Qu’elle soit jaune, noire, blanche; que l’on en parle ou que l’on préfère tout simplement l’ignorer pour ne pas blesser, on ne peut pas la manquer…elle est là, partout et se distingue par son incroyable présence médiatique en ce début de saison 2015/2016 qui promet d’être riche en débats idéologiques et donc en scandales à gogo.

Pourquoi le mot « race » provoque-t-il de telles réactions? Doit-on y voir un message reflétant l’état de notre société actuelle ? Et qui est le mieux placé pour en parler ?

Une omniprésence suffocante

C’était il y a une dizaine de jours. Nadine Morano prononçait à la télévision – sur une chaîne du service public et qui plus est à une heure de forte écoute: « le samedi soir chez Ruquier » comme dirait l’autre – le mot traumatisant, strident, ayant le pouvoir d’envoyer Yann Moix crier son indignation sur tous les toits – ce qui n’est pas une mince affaire: le mot RACE.

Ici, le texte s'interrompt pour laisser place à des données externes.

(** After the file is opened, it is the last one, and without items. *)
Lemma open_spec names (timed : Prop) c n e s : sw_inv names timed c n s -> n < 2 ^ 31 - 1 -> names <= 230 -> (timed -> last_tight s) ->
  (sw_fh s = None -> exists f, sw_filename s = Some f /\ len f = names + 16) -> (timed -> c <= se_open e) ->
  exists s', open_file e s = Some s' /\ sw_inv names timed (Z.max c (se_open e)) (n + 1) s' /\ same_items s s' /\ (timed -> last_tight s') /\
  (se_fopen e = true -> is_Some (sw_fh s')).
Proof.
  intros Hs Hn Hnames Hl Hf Hc. unfold open_file. destruct (sw_fh s) as [name|] eqn:Ef.
  { exists s. split; [done|]. split; [eapply inv_later; [| |exact Hs]; lia|]. split; [done|]. split; [done|]. intros _. rewrite Ef. by eexists. }
  destruct (Hf eq_refl) as (f & -> & Lf). step. rewrite (proj2 (Z.ltb_ge 256 _)) by lia.
  assert (Hs' : sw_inv names timed (Z.max c (se_open e)) n s) by (eapply inv_later; [| |exact Hs]; lia).
  destruct Hs' as [H1 H2 H3 H4 H5 H6 H7 H8 H9 H10 H11 H12]. rewrite int_ok_Some by lia. step.
  destruct (negb (se_fopen e)) eqn:Eo.
  { eexists. split; [reflexivity|]. split; [|split; [done|split; [|by destruct (se_fopen e)]]].
    - constructor; try done; [intros name E; change (sw_fh s = Some name) in E; congruence|change (0 <= sw_totalSegmentsCreated s + 1 <= n + 1); lia|].
      intros T. destruct (H12 T). by constructor.
    - intros T l sg (_ & _ & E). change (sw_fh s = Some (sg_name sg)) in E. congruence. }
  assert (exists h, match sw_fileHeader s with Some h => rds h 0 (sw_fileHeaderLength s) | None => if sw_fileHeaderLength s =? 0 then Some [] else None end = Some h) as [h Eh].
  { destruct (sw_fileHeader s) as [h|]; [exists h; rewrite <- H4; apply rds_all|rewrite H4; by exists []]. }
  change (sw_fileHeader (_ <| sw_totalSegmentsCreated := _ |>)) with (sw_fileHeader s).
  change (sw_fileHeaderLength (_ <| sw_totalSegmentsCreated := _ |>)) with (sw_fileHeaderLength s). rewrite Eh. step.
  set (sg := {| sg_name := f; sg_open := se_open e; sg_header := h; sg_items := [] |}).
  eexists. split; [reflexivity|].
  match goal with |- sw_inv _ _ _ _ ?x /\ _ => set (s' := x) end.
  assert (Es' : sw_segments s' = sw_segments s ++ [sg]) by reflexivity.
  assert (Ew : written (sw_segments s') = written (sw_segments s)) by (rewrite Es', written_snoc; cbn [sg sg_items]; by rewrite app_nil_r).
  split; [|split; [by split_and!|]; split; [|intros _; by eexists]].
  - constructor; try done; rewrite ?Ew, ?Es'.
    + done.
    + change (<[f := default [] (<[f := []]> (sw_files s) !! f) ++ h]> (<[f := []]> (sw_files s)) = disk_of (sw_segments s ++ [sg])).
      rewrite lookup_insert_eq, insert_insert_eq, disk_snoc, H5. unfold file_of. cbn [sg sg_header sg_items sg_name default from_option id app bytes_of map concat]. by rewrite app_nil_r.
    + change (sw_totalBytesWritten s + len h = size_of (sw_segments s ++ [sg])). rewrite size_snoc, H6. unfold file_of. cbn [sg sg_header sg_items bytes_of map concat]. by rewrite app_nil_r.
    + intros name E. exists (sw_segments s), sg. split; [done|]. split; [done|]. reflexivity.
    + intros Hm. destruct (H9 Hm) as [_ E]. rewrite (E Ef). split; [cbn; lia|done].
    + change (0 <= sw_totalSegmentsCreated s + 1 <= n + 1). lia.
    + intros T. destruct (H12 T) as [K1 K2 K3 K4 K5]. constructor; rewrite ?Es'; try done.
      * apply Forall_app. split; [done|]. apply Forall_singleton. cbn [sg sg_open sg_items]. split; [lia|by apply Forall_nil_2].
      * intros Hm. apply Forall_app. split; [by apply K3|]. apply Forall_singleton. exists [], []. split_and!; [done|cbn; lia|by apply Forall_nil_2].
      * intros Hm. apply apart_snoc; [by apply K4|]. intros a Ea. destruct (iv_time _ _ _ _ _ Hs T) as [_ _ _ _ K]. specialize (K Hm Ef a Ea). specialize (Hc T). cbn [sg sg_open]. lia.
  - intros T l1 sg1 (E1 & _ & _) _. rewrite Es' in E1. apply app_inj_tail in E1 as [_ <-]. by apply Forall_nil_2.
Qed.

(** The most tests of the queue in a turn. *)
Definition turn_items (e : sw_env) : list q_item_s := items_from e 0 1002.

Record turn_ok (localtime_r : Z -> tm) (e : sw_env) : Prop := {
  to_time : tm_ok (localtime_r (se_stamp e));
  to_items : Forall item_ok (turn_items e)
}.

(** A turn between the readings [c] and [c'] of the clock. *)
Definition turn_timed (c : Z) (e : sw_env) (c' : Z) : Prop :=
  c <= se_now e /\ se_now e <= se_open e <= c' /\ Forall (fun i => qi_datetime i <= c') (turn_items e).

Lemma turn_spec localtime_r names (timed : Prop) c c' n e s : sw_inv names timed c n s -> turn_ok localtime_r e -> (timed -> turn_timed c e c') ->
  n < 2 ^ 31 - 1 -> names <= 230 -> len (q_head (sw_q s)) + len (turn_items e) < 2 ^ 63 ->
  exists s' p, ltntstools_segmentwriter_threadFunc localtime_r e s = Some s' /\ sw_inv names timed c' (n + 1) s' /\
    sw_queued s' = sw_queued s ++ p /\ p `prefix_of` turn_items e /\ sw_writeMode s' = sw_writeMode s /\
    (se_fopen e = true -> q_head (sw_q s) <> [] -> (length (written (sw_segments s)) < length (written (sw_segments s')))%nat).
Proof.
  intros Hs [Ht Hi] Hc Hn Hnames Hl. unfold ltntstools_segmentwriter_threadFunc.
  assert (Hcc : timed -> c <= c') by (intros T; destruct (Hc T) as (? & ? & _); lia).
  unfold klqueue_empty, klqueue_count. rewrite (iv_count _ _ _ _ _ Hs). destruct (Z.eqb_spec (len (q_head (sw_q s))) 0) as [E0|Hne]; cbn [Z.eqb Pos.eqb].
  { exists s, []. split; [done|]. split; [eapply inv_later; [exact Hcc| |exact Hs]; lia|]. rewrite app_nil_r. split; [done|]. split; [apply prefix_nil|].
    split; [done|]. intros _ Hne. destruct (q_head (sw_q s)) as [|x l]; [done|]. rewrite len_cons in E0. pose proof (len_nonneg l). lia. }
  unfold _write. destruct (close_spec names timed c n (se_now e) s Hs) as (s1 & -> & H1 & I1 & T1); [intros T; by destruct (Hc T)|].
  destruct (name_spec localtime_r names timed (se_now e) n (se_stamp e) s1 H1 Ht Hnames T1) as (s2 & -> & H2 & I2 & T2 & F2). step.
  destruct (open_spec names timed (se_now e) n e s2 H2 Hn Hnames T2 F2) as (s3 & -> & H3 & I3 & T3 & F3); [intros T; by destruct (Hc T) as (_ & [? _] & _)|]. step.
  assert (H3' : sw_inv names timed c' (n + 1) s3) by (refine (inv_later _ _ _ _ _ _ _ _ _ H3); [intros T; destruct (Hc T) as (? & ? & _); lia|lia]).
  destruct (same_items_trans _ _ _ I1 (same_items_trans _ _ _ I2 I3)) as (Iq & Iqd & Im & Iw).
  destruct (sw_fh s3) as [name|] eqn:Ef.
  - destruct (iv_open _ _ _ _ _ H3' name Ef) as (l & sg & Ho). assert (name = sg_name sg) as -> by (destruct Ho as (_ & _ & E); congruence).
    destruct (sw_loop_spec names timed c' (n + 1) e 1002 0 1000 s3 l sg H3' Ho) as (s4 & p & E4 & H4 & Q4 & P4 & M4 & L4 & G4);
      [intros T; by apply (T3 T l)|lia|lia|done|by rewrite Iq|intros T; by destruct (Hc T) as (_ & _ & ?)|].
    exists s4, p. rewrite <- Iqd, <- Im, <- Iw, <- Iq. split; [exact E4|]. split; [done|]. split; [done|]. split; [done|]. split; [done|]. intros _. exact G4.
  - exists s3, []. rewrite app_nil_r. split; [done|]. split; [done|]. split; [done|]. split; [apply prefix_nil|]. split; [done|].
    intros Hf. destruct (F3 Hf) as [x E]. congruence.
Qed.

(** ** A run *)

(** Callers and the thread take steps. *)
Inductive sw_op :=
  | SwWrite (ok ok_ptr ok_q : bool) (buf : list Z) (length now : Z)
  | SwObject (ok ok_ptr ok_q : bool) (memory fill : list Z) (length now : Z)
  | SwHeader (ok : bool) (buf : list Z) (length : Z)
  | SwThread (e : sw_env).

(** An object is filled by the caller before it is written. *)
Definition filled (fill : list Z) (qi : q_item_s) : q_item_s :=
  {| qi_ptr := fill; qi_lengthBytes := qi_lengthBytes qi; qi_datetime := qi_datetime qi |}.

Section Run.
Context (localtime_r : Z -> tm).

Definition sw_step (op : sw_op) (s : ltntstools_segmentwriter_s) : option ltntstools_segmentwriter_s :=
  match op with
  | SwWrite ok ok_ptr ok_q buf length now => '(s, _) ← ltntstools_segmentwriter_write ok ok_ptr ok_q s buf length now; Some s
  | SwObject ok ok_ptr ok_q memory fill length now =>
      '(object, _) ← ltntstools_segmentwriter_object_alloc ok ok_ptr memory length;
      match object with
      | Some object => Some (ltntstools_segmentwriter_object_write ok_q s (filled fill object) now).1
      | None => Some s
      end
  | SwHeader ok buf length => '(s, _) ← ltntstools_segmentwriter_set_header ok s buf length; Some s
  | SwThread e => ltntstools_segmentwriter_threadFunc localtime_r e s
  end.

Definition sw_run (ops : list sw_op) (s : ltntstools_segmentwriter_s) : option ltntstools_segmentwriter_s := foldM (fun s op => sw_step op s) ops s.

Definition op_ok (op : sw_op) : Prop :=
  match op with
  | SwWrite _ _ _ buf length _ => 0 <= length <= len buf /\ length < 2 ^ 31
  | SwObject _ _ _ _ fill length _ => length = len fill /\ length < 2 ^ 31
  | SwHeader _ buf length => 0 <= length <= len buf /\ length < 2 ^ 31
  | SwThread e => turn_ok localtime_r e
  end.
End Run.

(** What an operation queues. *)
Definition queued_by (op : sw_op) (p : list q_item_s) : Prop :=
  match op with
  | SwWrite ok ok_ptr ok_q buf length now =>
      p = if ok && ok_ptr && ok_q then [{| qi_ptr := take (Z.to_nat length) buf; qi_lengthBytes := length; qi_datetime := now |}] else []
  | SwObject ok ok_ptr ok_q _ fill length now =>
      p = if ok && ok_ptr && ok_q then [{| qi_ptr := fill; qi_lengthBytes := length; qi_datetime := now |}] else []
  | SwHeader _ _ _ => p = []
  | SwThread e => p `prefix_of` turn_items e
  end.

Definition most_items (op : sw_op) : Z :=
  match op with SwThread e => len (turn_items e) | SwHeader _ _ _ => 0 | _ => 1 end.

(** An operation that ends before the clock shows [c']. *)
Definition op_timed (c : Z) (op : sw_op) (c' : Z) : Prop :=
  match op with
  | SwWrite _ _ _ _ _ now | SwObject _ _ _ _ _ _ now => c <= c' /\ now <= c'
  | SwHeader _ _ _ => c <= c'
  | SwThread e => turn_timed c e c'
  end.

(** The clock does not run backwards. *)
Inductive clock_runs : Z -> list sw_op -> Prop :=
  | clock_end c : clock_runs c []
  | clock_step c op c' ops : op_timed c op c' -> clock_runs c' ops -> clock_runs c (op :: ops).

Lemma push_one names (timed : Prop) c n s it : sw_inv names timed c n s -> item_ok it -> len (q_head (sw_q s)) + 1 < 2 ^ 63 ->
  (timed -> qi_datetime it <= c) -> sw_inv names timed c n (push_item true s it) /\ sw_queued (push_item true s it) = sw_queued s ++ [it] /\
  sw_writeMode (push_item true s it) = sw_writeMode s.
Proof.
  intros Hs Hi Hl Ht. destruct (inv_push names timed c n s [it] Hs) as (s' & <- & H & Q & _ & _ & _ & _ & M); [by apply Forall_singleton|done|intros T; apply Forall_singleton; by apply Ht|].
  done.
Qed.

(** Without memory in the queue nothing changes. *)
Lemma push_failed s it : push_item false s it = s.
Proof. by destruct s as [? []]. Qed.

Lemma step_spec localtime_r names (timed : Prop) c c' n op s : sw_inv names timed c n s -> op_ok localtime_r op -> (timed -> op_timed c op c') ->
  n < 2 ^ 31 - 1 -> names <= 230 -> len (q_head (sw_q s)) + most_items op < 2 ^ 63 ->
  exists s' p, sw_step localtime_r op s = Some s' /\ sw_inv names timed c' (n + 1) s' /\ sw_queued s' = sw_queued s ++ p /\ queued_by op p /\
    sw_writeMode s' = sw_writeMode s.
Proof.
  intros Hs Ho Ht Hn Hnames Hl. destruct op as [ok okp okq buf length now|ok okp okq memory fill length now|ok buf length|e]; cbn [sw_step op_ok op_timed most_items queued_by] in *.
  - assert (Hs' : sw_inv names timed c' (n + 1) s) by (refine (inv_later _ _ _ _ _ _ _ _ _ Hs); [intros T; by destruct (Ht T)|lia]).
    unfold ltntstools_segmentwriter_write, q_item_malloc. rewrite i32_id by lia.
    destruct ok; [|exists s, []; by rewrite app_nil_r]. destruct okp; [|exists s, []; by rewrite app_nil_r]. cbn [negb orb andb].
    rewrite (proj2 (Z.ltb_ge length 0)) by lia. rewrite rds_Some by lia. step.
    set (it := {| qi_ptr := take (Z.to_nat length) buf; qi_lengthBytes := length; qi_datetime := now |}).
    destruct (push_one names timed c' (n + 1) s it Hs') as (H1 & H2 & H3); [unfold item_ok; cbn [it qi_ptr qi_lengthBytes]; rewrite len_take; lia|done|intros T; by destruct (Ht T)|].
    destruct okq; [by exists (push_item true s it), [it]|]. exists s, []. unfold ltntstools_segmentwriter_object_write. cbn [fst]. by rewrite push_failed, app_nil_r.
  - assert (Hs' : sw_inv names timed c' (n + 1) s) by (refine (inv_later _ _ _ _ _ _ _ _ _ Hs); [intros T; by destruct (Ht T)|lia]).
    destruct Ho as [-> Ho]. pose proof (len_nonneg fill). unfold ltntstools_segmentwriter_object_alloc, q_item_malloc. rewrite i32_id by lia.
    destruct ok; [|exists s, []; by rewrite app_nil_r]. destruct okp; [|exists s, []; by rewrite app_nil_r]. cbn [negb orb andb].
    rewrite (proj2 (Z.ltb_ge (len fill) 0)) by lia. step.
    set (it := {| qi_ptr := fill; qi_lengthBytes := len fill; qi_datetime := now |}).
    destruct (push_one names timed c' (n + 1) s it Hs') as (H1 & H2 & H3); [done|done|intros T; by destruct (Ht T)|].
    destruct okq; [by exists (push_item true s it), [it]|]. exists s, []. unfold ltntstools_segmentwriter_object_write. cbn [fst]. by rewrite push_failed, app_nil_r.
  - assert (Hs' : sw_inv names timed c' (n + 1) s) by (refine (inv_later _ _ _ _ _ _ _ _ _ Hs); [done|lia]).
    destruct Hs' as [H1 H2 H3 H4 H5 H6 H7 H8 H9 H10 H11 H12]. unfold ltntstools_segmentwriter_set_header. rewrite i32_id by lia.
    set (s0 := match sw_fileHeader s with Some _ => _ | None => s end).
    assert (E0 : s0 = s <| sw_fileHeader := None |> <| sw_fileHeaderLength := 0 |>).
    { unfold s0. destruct (sw_fileHeader s) eqn:E; [done|]. destruct s. cbn in E, H4 |- *. unfold const. by rewrite E, H4. }
    rewrite E0. destruct ok; cbn [negb].
    + rewrite rds_Some by lia. step. eexists _, []. rewrite app_nil_r. split; [reflexivity|]. split; [|done].
      constructor; try done; [|intros T; destruct (H12 T); by constructor].
      change (len (take (Z.to_nat length) (drop (Z.to_nat 0) buf)) = length). rewrite drop_0, len_take; lia.
    + step. eexists _, []. rewrite app_nil_r. split; [reflexivity|]. split; [|done].
      constructor; try done. intros T; destruct (H12 T); by constructor.
  - destruct (turn_spec localtime_r names timed c c' n e s Hs Ho Ht Hn Hnames Hl) as (s' & p & E & H & Q & P & M & _). by exists s', p.
Qed.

Voilà ça y’est c’est dit… Immédiatement la machine médiatique se met en route pour dénoncer des propos dignes d’un autre temps, interdits au XXIème siècle, se référant au plus triste épisode de l’Histoire de l’humanité, à savoir la Shoah. La pauvre fille de l’Est en a pris pour son grade et le monde politico-médiatique a pu une fois de plus montrer sa capacité à « monter les blancs en neige » si je puis me permettre…

Depuis que “le mot” est sorti, on l’entend dans toutes les bouches, on le voit à la Une de magazines ou de quotidiens… Un déferlement qui n’a qu’un seul effet : saper le moral du citoyen qui ose croire encore au renouveau de son pays et en l’idéal d’une Nation unie envers et contre tou(t)(s).

Un miroir sociétal évident

Mais alors pourquoi une telle réaction ? Si brutale et si craintive ? Tout simplement parce que la parole publique est à la mélancolie et au passé (Shoah, précédentes vagues migratoires, crise des années 30,…) alors qu’elle devrait plutôt plonger dans un présent pleinement assumé comme l’indique l’académicien Alain Finkielkraut dans son dernier ouvrage La seule exactitude. La seule exactitude est celle qui se déroule sous nos yeux en ce mois d’octobre 2015, celle qui voit arriver sur nos territoires européens des milliers de « migrants-réfugiés » prêts à tout pour ne pas finir sous les balles de leur guerre nationale. Celle que craignent nos compatriotes et qui amène aux dérapages incontrôlés dont raffolent les journaux et autres chaînes d’information en continu. Un dérapage qui pousse à la division et aux débordements faciles…malheureusement !

Arrêtons de nous référer sans cesse aux précédentes intégrations, émigrations, immigrations, assimilations qui avaient lieu dans un autre temps et dans un autre contexte; portons nous sur l’actuel et analysons-le avec des termes qui appartiennent à notre époque. Soyons dans le présent tout simplement.

Qui pour en parler ?

D’autant qu’il existe bel et bien des races, non pas marquées par une couleur de peau ou une religion mais reflétant plutôt un développement personnel. Je veux parler des “races culturelles” composées d’auteurs de première classe tel Jean d’Ormesson; idéologiques avec des penseurs clairs et qui ont des avis tranchés sur les questions clivantes, prêts à dépasser l’éternelle frontière droite-gauche, je pense à Michel Onfray; artistiques avec des productions de génie à l’image du spectacle « Poésie ? » de Fabrice Lucchini qui renoue avec un sens parfois trop oublié de perfection scénique…

Tant d’œuvres écrites, orales, jouées, produites, imaginées, argumentées qui n’appartiennent qu’à une seule race: celle du rayonnement de la France.